At a series of events between 4 and 29 March,

With great power comes great responsibility
University of Cambridge event
Tuesday, 19 March 2024, 5.00pm to 6.00pm

What comes to mind first when you think of artificial intelligence (AI)? Perhaps self-driving cars or maybe Netflix recommendations. AI takes many forms, but one thing is sure, it has the potential to transform almost all the areas of society: supporting cancer diagnostics, predicting droughts and hurricanes, and even driving the Mars rovers. Yet, it isn’t rocket science and is more accessible than you think. Who knows, in the coming years, you may even leverage AI yourself to change the world.

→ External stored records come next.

(* ===== verification/XreadMemory.v ===== *)
(** * XREAD in memory (src/app/command.c, src/app/stream.c)

    The pointers of an XREAD call: the arrays of streams, keys and
    identifiers, the records that the reads fill and [freeStreamInfo] frees,
    and the handler from the request to the reply, against [Command.handleXread]. *)

From S2P Require Import Prelude Heap CLib Stream Resp Store Memory StreamMemory StoreMemory StoreLifecycle World Command Invariants Handlers.
From iris.proofmode Require Import proofmode.

(** ** Accesses *)

Definition load_info (p : ptr) (i : nat) : Mem obj CInfo :=
  o ← load p;
  match o with
  | OInfos cs => match cs !! i with Some c => mret c | None => undefined end
  | _ => undefined
  end.
Definition store_info (p : ptr) (i : nat) (c : CInfo) : Mem obj () :=
  o ← load p;
  match o with
  | OInfos cs => if (i <? length cs)%nat then Heap.store p (OInfos (<[i := c]> cs)) else undefined
  | _ => undefined
  end.

(** [command->data.array.elements[i]->data.string.str] *)
Definition arg_str (command : ptr) (i : nat) : Mem obj ptr :=
  v ← load_resp command;
  match v with
  | CArray elements _ =>
      e ← load_index elements i;
      v ← load_resp e;
      match v with
      | CString str _ | CError str _ | CBulk str _ => mret str
      | CInteger _ | CArray _ _ => undefined
      end
  | _ => undefined
  end.

(** The strings of the elements [i], ..., [i + n - 1] of an array. *)
Fixpoint load_strings (p : ptr) (i n : nat) : Mem obj (list bytes) :=
  match n with
  | O => mret []
  | S n' => q ← load_index p i; d ← load_chars q; ds ← load_strings p (S i) n'; mret (d :: ds)
  end.

(** ** The streams that are read *)

Section Operations.
Context (limit : nat).

(** One iteration of the loop of [processStreamReads] and [recheckStreams]. *)
Definition read_stream (now : Z) (infos : ptr) (i : nat) (stream key id : ptr) : Mem obj () :=
  k ← strdup key;
  c ← load_info infos i;
  _ ← store_info infos i (mkCInfo k (i_entries c) (i_count c));
  match stream with
  | Some _ =>
      text ← load_chars id;
      r ← streamRead limit now stream text;
      match r with
      | Some (es, n) => store_info infos i (mkCInfo k es (Z.of_nat n))
      | None => store_info infos i (mkCInfo k NULL (i_count c))
      end
  | None => store_info infos i (mkCInfo k NULL 0)
  end.

Fixpoint read_streams (now : Z) (streams keys ids infos : ptr) (i n : nat) (hasData : bool) : Mem obj bool :=
  match n with
  | O => mret hasData
  | S n' =>
      stream ← load_index streams i;
      key ← load_index keys i;
      id ← load_index ids i;
      _ ← read_stream now infos i stream key id;
      c ← load_info infos i;
      read_streams now streams keys ids infos (S i) n'
        (if bool_decide (stream ≠ NULL) && (0 <? i_count c)%Z then true else hasData)
  end.

(** The fresh records: no pointer in them is read before it is written, but a
    count may be. *)
Definition malloc_infos (j : junk) (n : nat) : Mem obj ptr :=
  malloc (OInfos (replicate n (mkCInfo NULL NULL (junk_int j)))).

Definition processStreamReads (now : Z) (j : junk) (streams keys ids : ptr) (numStreams : nat) : Mem obj (ptr * bool) :=
  if bool_decide (streams = NULL ∨ keys = NULL ∨ ids = NULL ∨ numStreams = 0%nat) then mret (NULL, false)
  else
    infos ← malloc_infos j numStreams;
    hasData ← read_streams now streams keys ids infos 0 numStreams false;
    mret (infos, hasData).

(** The same loop, which does not look at the counts. *)
Definition recheckStreams (now : Z) (j : junk) (streams keys ids : ptr) (numStreams : nat) : Mem obj ptr :=
  infos ← malloc_infos j numStreams;
  _ ← read_streams now streams keys ids infos 0 numStreams false;
  mret infos.

Definition freeStreamInfo (streams : ptr) (numStreams : nat) : Mem obj () :=
  _ ← for_from 0 numStreams (λ i,
        c ← load_info streams i;
        _ ← free (i_key c);
        free_entries limit (i_entries c));
  free streams.
(** What [Server.createServer] makes. *)
Lemma createServer_made j c s :
  Server.createServer j c = Ok s →
  db_wf ∅ (db s) ∧ length (concat (table (db s))) = 0%nat ∧ repl_wf (repl_info s) ∧ replica_fds (repl_info s) = []
  ∧ bindaddr s = cfg_bindaddr c ∧ dir s = cfg_dir c ∧ rdb_filename s = cfg_dbfilename c.
Proof.
  rewrite /Server.createServer. intros (ri & Hri & [= <-])%bind_ok_inv. cbn [db repl_info bindaddr dir rdb_filename].
  split_and!; try done; [apply createStore_wf|..]; revert Hri; destruct (cfg_is_replica c); try by intros [= <-].
  - by intros (host & _ & [= <-])%bind_ok_inv.
  - by intros (host & _ & [= <-])%bind_ok_inv.
Qed.

(** The server made from a configuration, freed, leaves the configuration with
    pointers to what is gone. *)
Lemma shutdown_undefined j limit c s p m mf :
  Server.createServer j c = Ok s → (0 < limit)%nat → config_at c p m → m ##ₘ mf →
  ∃ l lq m1 m2, p = Some l ∧ createServer j p (m ∪ mf) = Ok (Some lq, m1)
    ∧ freeServer limit (Some lq) m1 = Ok ([], m2)
    ∧ freeConfig p m2 = UB.
Proof.
  intros Hs Hlim Hm Hd. set (cc := λ d f b h, mkCConfig d f (cfg_port c) b h (cfg_master_port c) (cfg_is_replica c)).
  destruct (wp_run (createServer j p) (config_at c p) (λ q, ∃ l lq d f b h, <affine> ⌜p = Some l ∧ q = Some lq⌝
    ∗ (l ↦ OfConfig (cc d f b h) ∗ chars_or_null (cfg_master_host c) h)
    ∗ (chars_at (cfg_dir c) d ∗ server_at ∅ s 0 b d f q ∗ chars_at (cfg_bindaddr c) b ∗ chars_at (cfg_dbfilename c) f))%I m mf)
    as (q & m1 & E & Hd1 & H1); [|done..|].
  { iIntros "Hc". iApply (wp_createServer with "Hc"); [done|]. iIntros (q l d f b h) "-> Hl Hd Hf Hb Hh (%lq & %dbp & %rp & -> & Hs)".
    iExists l, lq, d, f, b, h. iSplit; [done|]. iFrame "Hl Hh Hd Hb Hf". iExists lq, dbp, rp. by iFrame. }
  destruct H1 as (l & lq & d & f & b & h & m0 & m1' & -> & _ & [He Hp] & (mk & ms & -> & Hks & Hk & Hsv)).
  rewrite /= in He Hp. destruct Hp as [-> ->]. subst m0. rewrite map_empty_union in E Hd1. apply map_disjoint_union_l in Hd1 as [Hk1 Hs1].
  exists l, lq, (mk ∪ ms ∪ mf), (mk ∪ mf). split_and!; [done|done| |].
  - destruct (createServer_made _ _ _ Hs) as (Hdb & Hlen & Hri & Hfds & Eb & Ed & Ef). rewrite -Eb -Ed -Ef in Hsv.
    destruct (wp_run (freeServer limit (Some lq)) (chars_at (dir s) d ∗ server_at ∅ s 0 b d f (Some lq) ∗ chars_at (bindaddr s) b ∗ chars_at (rdb_filename s) f) (λ r, <affine> ⌜r = []⌝)%I ms (mk ∪ mf)) as (r & m' & E2 & _ & [Hr Hm']);
      [|exact Hsv|by apply map_disjoint_union_r|].
    + iIntros "(Hd & Hs & Hb & Hf)". iApply (wp_freeServer limit ∅ with "Hs Hb Hd Hf"); [done|apply map_Forall_empty|lia|done|].
      by rewrite Hfds.
    + rewrite /= in Hr Hm'. rewrite Hr map_empty_union in E2. by rewrite (map_union_comm mk ms) // -assoc_L E2 Hm'.
  - destruct Hk as (mc & mh & -> & _ & Hc & _). destruct Hsv as (md & mr & -> & Hdr & Hd2 & _).
    destruct Hd2 as (ld & m3 & m4 & -> & _ & [He Hp] & Hd2). rewrite /= in He Hp Hc Hd2. subst.
    rewrite map_empty_union in Hks Hs1. apply (freeConfig_dangling l ld (cc (Some ld) f b h)); [|done|].
    + by rewrite -assoc_L lookup_union_l' lookup_singleton_eq.
    + apply map_disjoint_union_r in Hks as [Hks _]. apply map_disjoint_union_l in Hs1 as [Hs1 _].
      rewrite map_disjoint_singleton_r in Hks. rewrite map_disjoint_singleton_l in Hs1. by apply lookup_union_None.
Qed.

How will AI affect the democratic process?
University of Cambridge event
Wednesday, 20 March 2024, 6.00pm to 7.30pm

With elections due in many countries in 2024, including the UK, a panel of experts - Dr Ella McPherson, Associate Professor of the Sociology of New Media and Digital Technology at the University of Cambridge; Dr Melisa Basol, Research manager at Moonshot, a social impact business focused on ending online harms; Jonnie Penn, best-selling author and AI researcher at Cambridge; and journalist and author Chris Stokel-Walker - will discuss what role AI will play and how we mitigate any risks.

The Meta Lab: Accelerating learning with AI and VR
University of Cambridge event
Saturday, 23 March 2024, 10.00am to 4.00pm

The award-winning Meta Lab uses emerging digital technology in innovative ways to create transformational educational experiences. Come and meet Lab Director, Dr Chris Macdonald, and experience a pioneering VR Public Speaking project. On the new platform, students can steadily build resilience through a self-paced gamified journey where the virtual ‘audience’ increases as tasks are completed. The platform leverages the massive potential of virtual reality exposure therapy.

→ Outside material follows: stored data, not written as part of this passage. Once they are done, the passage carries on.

Lemma connect_linearised env w0 es s h fd m conns w :
  linearised env w0 es s h → act env (Connect fd) s = Some m → m (sy_world s) = Ok (conns, w) →
  linearised env w0 (es ++ [Connect fd]) (mkSystem w conns) (h ++ [Opened fd]).
Proof.
  intros [Hr Hc] Ha Hm. cbn [act] in Ha. repeat case_match; simplify_eq. rw /connect in Hm.
  apply M_bind_ok in Hm as (r & w1 & H1 & H2). apply M_ret_ok in H2 as [-> ->].
  assert (replay env (h ++ [Opened fd]) ∅ w0 =
          Ok (match r with Some (client, _) => <[fd := client]> (cn_client <$> sy_conns s)
                         | None => cn_client <$> sy_conns s end, w1)) as Hr'.
  { eapply replay_snoc; [exact Hr|]. cbn [answer_call]. by rw bindE H1. }
  assert (∀ fd' acc, fd' ≠ fd → sent_by fd' acc (Connect fd) = acc) as He.
  { intros fd' acc Hne. cbn. by rw (proj2 (Z.eqb_neq _ _)). }
  assert (∀ fd' acc, fd' ≠ fd → foldl (called_by fd') acc [Opened fd] = acc) as Hl.
  { intros fd' acc Hne. cbn. by rw (proj2 (Z.eqb_neq _ _)). }
  apply handleNewClient_ok in H1 as [(cl & b & -> & -> & -> & ->)|[-> ->]].
  - eapply (linearised_insert _ _ _ _ _ _ _ _ (mkConn _ _ _)); [exact He|exact Hl|exact Hc| |exact Hr'|done]. rw /linked input_snoc served_snoc. cbn. rw Z.eqb_refl.
    split_and!; [done..|]. intros _. apply partial_nil.
  - split; [done|]. intros fd' c' Hc'. cbn in Hc'. destruct (decide (fd' = fd)) as [->|Hne]; [congruence|].
    apply linked_same; [intros acc; by apply He|intros acc; by apply Hl|by apply Hc].
Qed.

(** What the peer has sent, as commands, and what is left of them. *)
Lemma linked_split es h fd c cmds p :
  linked es h fd c → Forall sized cmds → partial p → input fd es = wire cmds ++ p →
  ∃ rest, cmds = served fd h ++ rest ∧ rb_buffer (cn_buffer c) = wire rest ++ p
    ∧ (cn_parsing c = false → rest = []).
Proof.
  intros (H1 & H2 & H3) Hc Hp Hi. rw H2 in Hi.
  destruct (wire_split _ _ _ _ H1 Hc Hp Hi) as (rest & -> & Hb). exists rest. split_and!; [done..|].
  intros Hpar. specialize (H3 Hpar). destruct rest as [|a rest]; [done|]. exfalso.
  rw Hb wire_cons -app_assoc in H3. apply Forall_app in Hc as [_ [Ha _]%Forall_cons].
  by eapply partial_not_whole.
Qed.

Lemma receive_linearised env w0 es s h fd r m conns w :
  linearised env w0 es s h → act env (Receive fd r) s = Some m → m (sy_world s) = Ok (conns, w) →
  ∃ l, linearised env w0 (es ++ [Receive fd r]) (mkSystem w conns) (h ++ l).
Proof.
  intros [Hr Hc] Ha Hm. cbn [act] in Ha. destruct (sy_conns s !! fd) as [c|] eqn:Efd; [|done].
  destruct (cn_parsing c) eqn:Ep; [done|]. injection Ha as <-.
  assert (∀ fd' acc, fd' ≠ fd → sent_by fd' acc (Receive fd r) = acc) as He.
  { intros fd' acc Hne. cbn. rw (proj2 (Z.eqb_neq _ _)); [by destruct r|done]. }
  assert (Hdrop : freeClientState (cn_client c) (sy_world s) = Ok ((), w) →
    linearised env w0 (es ++ [Receive fd r]) (mkSystem w (delete fd (sy_conns s))) (h ++ [Dropped fd])).
  { intros Hf. split.
    - eapply replay_snoc; [exact Hr|]. cbn [answer_call]. rw liftE lookup_fmap Efd /= bindE Hf fmap_delete //.
    - cbn [sy_conns]. intros fd' c' [Hne Hc']%lookup_delete_Some. apply linked_same; [by intros; apply He|done|by apply Hc]. }
  destruct r as [d| | |]; cbn [receive] in Hm.
  - apply M_ret_ok in Hm as [-> ->]. exists []. destruct (Hc fd c Efd) as (H1 & H2 & H3).
    eapply (linearised_insert _ _ _ _ _ _ _ _ (mkConn _ _ _)); [exact He|done|exact Hc| | |done].
    + rw /linked input_snoc /sent_by Z.eqb_refl app_nil_r /= append_data H2 -app_assoc. done.
    + rw app_nil_r insert_id; [done|by rw lookup_fmap Efd].
  - exists [Dropped fd]. apply M_bind_ok in Hm as ([] & w1 & H1 & H2). apply M_ret_ok in H2 as [-> ->]. by apply Hdrop.
  - exists [Dropped fd]. apply M_bind_ok in Hm as ([] & w1 & H1 & H2). apply M_ret_ok in H2 as [-> ->]. by apply Hdrop.
  - exists []. apply M_ret_ok in Hm as [-> ->]. rw app_nil_r. split; [done|].
    cbn [sy_conns]. intros fd' c' Hc'. rw -(app_nil_r h). by apply linked_same; [|done|apply Hc].
Qed.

Functional genomics and AI: super sleuths in the search for new therapies
University of Cambridge event
Tuesday, 26 March 2024, 3.30pm to 4.30pm

What is functional genomics and why is AI (artificial intelligence/machine learning) key to its interpretation? To find out this and more, join the Milner Therapeutics Institute as we take you on a tour through these new areas of medical research. Be ready to encounter big data, big ideas, big models and big collaborations!

Full details: https://www.festival.cam.ac.uk/events/functional-genomics-and-ai-super-sleuths-search-new-therapies

University of Cambridge event
Wednesday, 17 April 2024, 2.00pm to 4.00pm

Have you thought about using AI in your research but aren’t sure how to get started? Or are you already using AI and have run into challenges with implementation? Come and meet the Accelerate team to find the support you need.

AIUK 24
External event
Friday, 19 April 2024, 10.00am to Saturday, 20 April 2024, 4.20pm

The UK’s national showcase of data science and artificial intelligence (AI)

Hosted by The Alan Turing Institute, AI UK 2024 will be an in-depth exploration of how data science and AI can be used to solve real-world challenges. Our diverse programme has been thematically structured around the latest innovations from across the AI ecosystem. With a broad range of interactive content, expect to hear the latest thinking on fundamental AI, digital twins, algorithmic bias, AI ethics – and much more.

Packaging and Publishing Python Code for Research workshop
University of Cambridge event
Wednesday, 1 May 2024, 9.00am to 5.00pm

Would you like to learn how to package and share your code? The Accelerate Programme are planning a one day workshop to equip researchers with knowledge of workflows and tools they can use to package and publish their code. Participants will have the opportunity for hands on experience packaging and publishing a project.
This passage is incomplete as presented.